* **Exercise requirements**: Each line below that contains the word "exact" must be copied.

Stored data
(** ** Parsing a serialized table *)

(** [__reconstruct_dict] reads back a table serialized as
    [count + payload + key + value ...], when its codes are distinct and
    the count is its size. *)
Theorem reconstruct_dict_serialized n payload t :
  NoDup (keys t) -> Byte.to_nat n = length t ->
  reconstruct_dict (n :: payload ++ table_bytes t) = Ok t.
Proof.
  intros Hnd Hn.
  assert (Hart : length (n :: payload ++ table_bytes t) = S (length payload) + 3 * length t)
    by (cbn [length]; rewrite length_app, table_bytes_length; lia).
  unfold reconstruct_dict; cbv beta iota zeta; rewrite Hn.
  destruct (length t =? 0) eqn:E.
  - apply Nat.eqb_eq in E; destruct t; [reflexivity | discriminate].
  - rewrite Hart; replace (S (length payload) + 3 * length t - 3 * length t)
      with (S (length payload)) by lia.
    cbn [skipn]; rewrite (proj2 (firstn_skipn_prefix payload _)).
    rewrite <- (app_nil_r (table_bytes t)).
    apply (reconstruct_entries_table t [] []); exact Hnd.
Qed.

(** ** Any failure of the allocator ends the loop *)

(** [except Exception: break] catches every exception of
    [__get_replacement], [RecursionError] as well as [TableExhausted]:
    when the allocation fails at a loop test the compression reaches, with
    at most 255 entries in the table, [compress_binary] returns the
    artifact serialized from that state. *)
Theorem allocation_failure_caught randbyte obj raw r s e r' :
  Reach randbyte raw (enc_init obj raw r) s ->
  last_pair_frequency s <> 1 ->
  get_replacement randbyte (lookup_table s) raw (rng s) = (Raise e, r') ->
  length (lookup_table s) <= 255 ->
  exists n, Byte.to_nat n = length (lookup_table s) /\
    compress_binary randbyte obj raw r =
      Some (Ok (n :: buffer s ++ table_bytes (lookup_table s)),
            {| obj_lookup_table := lookup_table s; obj_raw_file_data := raw |}, r').
Proof.
  intros Hr Hf G Hlen.
  destruct (serialize_small (with_rng s r') Hlen) as [n [Hn Hs]].
  exists n; split; [exact Hn|].
  destruct (compress_binary_reach _ _ _ _ _ Hr) as [m [Hm ->]].
  destruct m as [|m]; [lia|]; rewrite compress_loop_S.
  apply Nat.eqb_neq in Hf; rewrite Hf.
  unfold loop_body; rewrite G.
  rewrite Hs; reflexivity.
Qed.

* **Response to this exercise**:
    apply (reconstruct_entries_table t [] []); exact Hnd.
  exists n; split; [exact Hn|].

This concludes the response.